Her partner, guitarist Peter Heitzman, is not terribly small. He has a composed smile and picks his spots to expose his witty sense of humor. His guitar playing was if anything more difficult to compare to other players. Maybe if you were to imagine Mark Knofler playing bass that would work. Or if you could imagine a cross between Steve Cropper and Jim Hall playing Tuck Andres' instrument, that would be the best comparison. He was very funky and jazzy for an alternative folk duo. Often he used a pick and his third and fourth fingers in a kind of R&B hammer-claw to play octaves and chords in syncopated rhythm-with-melody parts with a pronounced false-bass sound.
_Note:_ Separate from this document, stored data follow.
(** *** Re-entering the parser *)

Lemma parse_header_ret (r : http_request_t) (line : bytes) :
  fst (parse_header r line) = 0 \/ fst (parse_header r line) = -1.
Proof.
  unfold parse_header.
  destruct (strchr line ":") as [i|]; [|now right].
  destruct (_ || _); [now right|].
  destruct (copy_trimmed_string line 0 (i - 1)); [|now right].
  destruct (copy_trimmed_string line (i + 1) (strlen line - 1)); [now left | now right].
Qed.

Lemma parse_request_line_ret (ver : bytes) (r : http_request_t) (line : bytes) :
  0 <= fst (parse_request_line ver r line).
Proof.
  unfold parse_request_line.
  destruct (sscanf_3s line) as [[[n m] u] v].
  unfold BAD_REQUEST, METHOD_NOT_ALLOWED, HTTP_VERSION_NOT_SUPPORTED.
  destruct (n <? 3); [cbn [fst]; lia|].
  destruct (_ && _); [cbn [fst]; lia|].
  destruct (negb _); cbn [fst]; lia.
Qed.

Lemma atoi_nonneg (s : bytes) : all_digits s = true -> 0 <= atoi s.
Proof.
  unfold atoi. assert (H : forall n, 0 <= n -> all_digits s = true ->
                                     0 <= fold_left (fun n x => 10 * n + (code x - 48)) s n).
  { induction s as [|x s IH]; intros n Hn Hd; cbn [fold_left]; [exact Hn|].
    cbn [all_digits] in Hd. apply andb_prop in Hd. destruct Hd as [Hx Hs].
    apply negb_true_iff, orb_false_elim in Hx. destruct Hx as [H1 H2].
    apply IH; [|exact Hs]. apply Z.ltb_ge in H1. lia. }
  apply H. lia.
Qed.

Lemma end_request_ret cfg os (c : http_client_t) (code_ : Z) :
  fst (end_request cfg os c code_) = -1.
Proof. reflexivity. Qed.

Lemma after_handler_ends cfg os (ret : Z) (c : http_client_t) :
  fst (after_handler cfg os ret c) <> 0 \/ req (snd (after_handler cfg os ret c)) = None.
Proof.
  unfold after_handler. destruct (negb (ret =? 0)); [left; cbn; lia | right; reflexivity].
Qed.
Plus he took some solo breaks that verged on the amazing.

Yeah, this duo has been around, musically.

But their songs did not sound patched together. Written by Karen or by Karen and Peter, the songs had hooks, melodies, atmosphere, details, narrative flow, scope, specificities, generalities, and all that good stuff. If comparisons were to be drawn, then The Mind's Eye's songs sounded like those heard on the radio, or on "real" discs. The Mind's Eye's disk, On the River Road, is quite good, by the way, in spite of some unavoidable low budget limitations likely to be noticed only by the critical.

The first set at the Rongo began with the disk's title track. It had poetic dislocation and humorous yet forgiving anecdotal detail. It had a funky groove and a memorable chorus. "Crazy Theresa has a smile on her hips/ She drives a taxi and she makes good tips ... Honey, Honey, I got to know you/ Ain't got no money but I got plenty to show you/Honey, Honey, meet me on the River Road." Maybe Sheryl Crow will buy it. Or Maybe Karen Savoca The Mind's Eye will succeed beyond being named "Best Unsigned Band" by Musician Magazine.
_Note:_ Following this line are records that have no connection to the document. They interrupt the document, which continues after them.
(** * DeepCrawl: a verification development for [web_crawler.py]

    The crawler ([LiveCrawler]) is embedded as pure functions with explicit
    state passing.  Python's [set] and [dict] values that are never iterated
    are [gset]/[gmap]; the frontier ([deque]) is a list; exceptions are
    [option] results.  The standard-library functions the crawler calls
    ([re.search], [re.findall], [str.split], [urllib.parse.urlparse],
    [urllib.parse.urljoin]) are modelled in the modules [Str], [Re] and
    [Urllib]; the network, the HTML parser and the iteration order of
    Python sets are fields of an environment record ([World]). *)

From Stdlib Require Import ZArith Ascii String.
From stdpp Require Import gmap strings list sorting.

Local Open Scope Z_scope.
Set Warnings "-clear-no-such-hyp".

(** ** Characters and strings (Python [str] methods) *)

Module Str.

Definition code (c : ascii) : N := N_of_ascii c.

Definition in_range (lo hi c : ascii) : bool :=
  ((code lo <=? code c) && (code c <=? code hi))%N.

Definition is_upper (c : ascii) : bool := in_range "A" "Z" c.
Definition is_lower (c : ascii) : bool := in_range "a" "z" c.
Definition is_alpha (c : ascii) : bool := is_upper c || is_lower c.
Definition is_digit (c : ascii) : bool := in_range "0" "9" c.

Definition lower (c : ascii) : ascii :=
  if is_upper c then ascii_of_N (code c + 32) else c.
Definition upper (c : ascii) : ascii :=
  if is_lower c then ascii_of_N (code c - 32) else c.

Definition ceqb (a b : ascii) : bool := bool_decide (a = b).

(** [c in s] for a one-character [c]. *)
Fixpoint contains (c : ascii) (s : string) : bool :=
  match s with
  | EmptyString => false
  | String a s' => ceqb a c || contains c s'
  end.

Fixpoint forallb (p : ascii -> bool) (s : string) : bool :=
  match s with
  | EmptyString => true
  | String a s' => p a && forallb p s'
  end.

Fixpoint map (f : ascii -> ascii) (s : string) : string :=
  match s with
  | EmptyString => EmptyString
  | String a s' => String (f a) (map f s')
  end.

(** [s.split(c)[0]], also [s.partition(c)[0]]: the text before the first
    occurrence of [c], all of [s] when there is none. *)
Fixpoint before (p : ascii -> bool) (s : string) : string :=
  match s with
  | EmptyString => EmptyString
  | String a s' => if p a then EmptyString else String a (before p s')
  end.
Karen and Peter followed with a Caribbean number about workers in a holiday ornament factory in Long Island City, some more traditional "folk" songs of sensitive mood and unabashed emotion, love songs, hope songs, loss songs, and one tune of such sumptuous changes that lyrics were pure gratuity. There were song characters who "rolled their days like a pair of dice" and one who "lost my hat to a mischievous wind/ Lost my confidence in a friend, "philosophizing that, "Some days are gonna be like that/ Some days gonna be that way."

Seasoned troupers, they made the audience laugh by comparing a cab driver to a psychiatrist (the same only the patients are in the back) and dance although just a semi acoustic folk duo. Dedicated musicians, they worked out on the chugging groove/metaphor tune, "This Train," where Karen growled and improvised and Peter increased the momentum not the tempo.
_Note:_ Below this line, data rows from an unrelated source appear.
(** * The data packet model of ndn-cpp ([ndn-cpp/data.hpp])

    A shallow embedding of the classes [Signature], [MetaInfo] and [Data],
    of the byte buffers they hold and of the wire-format strategy they
    delegate to, followed by the properties of the packet model. *)

From Stdlib Require Import ZArith NArith Lia String.
From Stdlib Require Import Floats.SpecFloat.
From Stdlib Require Import Strings.Byte.
From stdpp Require Import base option list.

Local Open Scope Z_scope.

(** ** Scalars *)

(** [unsigned char]. *)
Definition byte := Byte.byte.

(** The contents of a [std::vector<unsigned char>]. *)
Definition bytes := list byte.

(** [double]: an IEEE 754 binary64 value.  The model only stores and
    returns doubles, it never computes with them. *)
Definition double := spec_float.

(** The double [-1.0], the "none" value of [timestampMilliseconds_]. *)
Definition double_none : double := S754_finite true 4503599627370496 (-52).

(** [int]; the model only stores and returns it. *)
Definition int := Z.

(** [unsigned int] and the conversion of a [size_t] to it. *)
Definition unsigned_int := N.

Definition to_unsigned_int (n : N) : unsigned_int := (n mod 2 ^ 32)%N.

(** Modelled from the spec: [ndn_ContentType] (declared in [c/data.h], which
    is not among the sources): "enumerated content type; defaults to a
    generic data type".  The field comment of [type_] allows values outside
    the enumerators ("-1 for none"). *)
Inductive ndn_ContentType : Type :=
  | ndn_ContentType_DATA
  | ndn_ContentType_other (code : Z).

(** ** Memory: byte vectors on the heap *)

Module Memory.

(** The identity of a heap-allocated byte vector or buffer. *)
Definition addr := nat.

(** A heap: the buffer stored at every address handed out so far, [None]
    once the buffer has been deallocated. *)
Definition Heap := list (option bytes).

(** A raw [const unsigned char *]: null, or a position in a buffer. *)
Inductive pointer : Type :=
  | null
  | at_ (a : addr) (offset : nat).

(** The bytes of the live buffer at [a]. *)
Definition load (h : Heap) (a : addr) : option bytes := h !! a ≫= id.

(** The owner of the buffer at [a] overwrites it with [v]. *)
Definition store (a : addr) (v : bytes) (h : Heap) : Heap := <[a := Some v]> h.

(** The owner of the buffer at [a] deallocates it. *)
Definition free (a : addr) (h : Heap) : Heap := <[a := None]> h.

(** Heap computations: [None] is undefined behaviour (a read outside a
    live buffer). *)
Definition M (A : Type) : Type := Heap → option (A * Heap).

#[global] Instance M_ret : MRet M := λ A x h, Some (x, h).

#[global] Instance M_bind : MBind M := λ A B k m h,
  match m h with
  | Some (x, h') => k x h'
  | None => None
  end.

(** [new std::vector<unsigned char>(v)]: the next address, never used
    before, now holds [v]. *)
Definition alloc (v : bytes) : M addr := λ h, Some (length h, h ++ [Some v]).

(** Read a whole vector through a reference to it. *)
Definition read_vector (a : addr) : M bytes :=
  λ h, match load h a with
       | Some v => Some (v, h)
       | None => None
       end.

(** Read the [len] bytes at [p .. p + len). *)
Definition read_range (p : pointer) (len : unsigned_int) : M bytes :=
  λ h, match p with
       | null => if decide (len = 0%N) then Some ([], h) else None
       | at_ a offset =>
           match load h a with
           | Some v =>
               if decide (offset + N.to_nat len ≤ length v)%nat
               then Some (take (N.to_nat len) (drop offset v), h)
               else None
           | None => None
           end
       end.

(** The heaps that later code can reach from [h'] without touching the
    buffers allocated after [h]: every buffer that already existed in [h]
    may have been overwritten or deallocated, and new buffers may have
    been allocated. *)
Definition keeps_new (h h' h'' : Heap) : Prop :=
  ∀ a : addr, (length h ≤ a < length h')%nat → h'' !! a = h' !! a.

End Memory.

(** ** The C structs of the bridge

    [c/data.h] and the headers it includes are not among the sources.  The
    spec describes the structs as the "flat, pre-allocated representation
    used purely as a cheap interchange format": every byte value is a
    pointer and a length, the name is an array of components with its
    count, scalars are stored as they are. *)

(** Modelled from the spec: [struct ndn_NameComponent], a pointer to the
    bytes of a component and their number. *)
Record ndn_NameComponent : Type := {
  ndn_value : Memory.pointer;
  ndn_valueLength : unsigned_int
}.

(** Modelled from the spec: [struct ndn_Name], the array of components of
    a name; the list stands for the array and its count. *)
Record ndn_Name : Type := {
  ndn_components : list ndn_NameComponent
}.

(** Modelled from the spec: [struct ndn_PublisherPublicKeyDigest], the
    bytes that identify the signer. *)
Record ndn_PublisherPublicKeyDigest : Type := {
  ndn_publisherPublicKeyDigest : Memory.pointer;
  ndn_publisherPublicKeyDigestLength : unsigned_int
}.

(** Modelled from the spec: [struct ndn_KeyLocator], the bytes that lead
    to the verification key or certificate. *)
Record ndn_KeyLocator : Type := {
  ndn_keyData : Memory.pointer;
  ndn_keyDataLength : unsigned_int
}.

(** Modelled from the spec: [struct ndn_Signature], named in
    [Signature::get] and [Signature::set]; one entry per field of
    [Signature]. *)
Record ndn_Signature : Type := {
  ndn_digestAlgorithm : Memory.pointer;
  ndn_digestAlgorithmLength : unsigned_int;
  ndn_witness : Memory.pointer;
  ndn_witnessLength : unsigned_int;
  ndn_signatureBits : Memory.pointer;
  ndn_signatureBitsLength : unsigned_int;
  ndn_signerDigest : ndn_PublisherPublicKeyDigest;
  ndn_keyLocator : ndn_KeyLocator
}.

(** Modelled from the spec: [struct ndn_MetaInfo], named in
    [MetaInfo::get] and [MetaInfo::set]; one entry per field of
    [MetaInfo]. *)
Record ndn_MetaInfo : Type := {
  ndn_timestampMilliseconds : double;
  ndn_type : ndn_ContentType;
  ndn_freshnessSeconds : int;
  ndn_finalBlockID : ndn_NameComponent
}.

(** Modelled from the spec: [struct ndn_Data], named in [Data::get] and
    [Data::set]; one entry per field of [Data]. *)
Record ndn_Data : Type := {
  ndn_signature : ndn_Signature;
  ndn_name : ndn_Name;
  ndn_metaInfo : ndn_MetaInfo;
  ndn_content : Memory.pointer;
  ndn_contentLength : unsigned_int
}.

(** ** Blob *)

Module Blob.

(** Modelled from the spec: [Blob] (declared through [common.hpp], which is
    not among the sources): "owns (or shares ownership of) zero or more
    bytes; absent is distinct from present and empty; immutable once
    constructed; copies are reference-shared, not duplicated".  A Blob is a
    shared pointer to a byte vector that nobody writes to any more, or null.

    [R] is what stands for the pointee.  With [R = Memory.addr] a Blob is
    the address of its vector on the heap, which is what sharing and copying
    are about.  With [R = bytes] a Blob is identified with the contents of
    its vector, which is all that is left of an immutable buffer once
    ownership is not in question. *)
Definition t (R : Type) : Type := option R.

(** Modelled from the spec: [Blob()], the null pointer, an absent value. *)
Definition null {R} : t R := None.

(** Modelled from the spec: [reset()], which a Blob has from the shared
    pointer it is; the Blob is null afterwards. *)
Definition reset {R} (this : t R) : t R := None.

(** Modelled from the spec: the conversion
    [Blob(const ptr_lib::shared_ptr<std::vector<unsigned char> > &)], which
    "takes another reference and does not copy the bytes" (the comment of
    [Data::setContent]); a null pointer stays null. *)
Definition of_shared_ptr (value : option Memory.addr) : t Memory.addr := value.

(** Modelled from the spec: the conversion
    [Blob(const std::vector<unsigned char> &)], a new vector holding "a
    copy of the data in the vector" (the comment of [Data::setContent]). *)
Definition of_vector (value : Memory.addr) : Memory.M (t Memory.addr) :=
  v ← Memory.read_vector value; a ← Memory.alloc v; mret (Some a).

(** Modelled from the spec: [Blob(const unsigned char *, unsigned int)], "a
    raw pointer+length pair that is copied immediately": a new vector
    holding a copy of the bytes at [value .. value + valueLength). *)
Definition of_pointer (value : Memory.pointer) (valueLength : unsigned_int)
  : Memory.M (t Memory.addr) :=
  v ← Memory.read_range value valueLength; a ← Memory.alloc v; mret (Some a).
So Karen Savoca and The Mind's Eye with Peter Heitzman played two sets on a not-so-wintry night at the Rongo last Thursday. They did a lot of things really well, but perhaps the most intriguing aspect of their show was how much room they left in their sound while still suggesting a larger ensemble. With the lead and backup vocals, the percussion, the false bass, and the guitar mixing chords and lines freely, the sound of a good tight band was intimated while never imitated. Their sound was still full of room, it had lots of spaces where Karen and Peter might have been listening to the rest of their imagined band, waiting for the other players parts to finish before resuming their own. Which left an appreciative listener undecided as to whether their return with a band would be an improvement or whether a repeat of their unusually suggestive and spacious music would be treat enough. Either way would be highly recommended.

-- Byrt Patterns, Ithaca Times (Ithaca, NY)

[our note: We have never billed our duo as The Mind's Eye, we once had a band called The Mind's Eye.]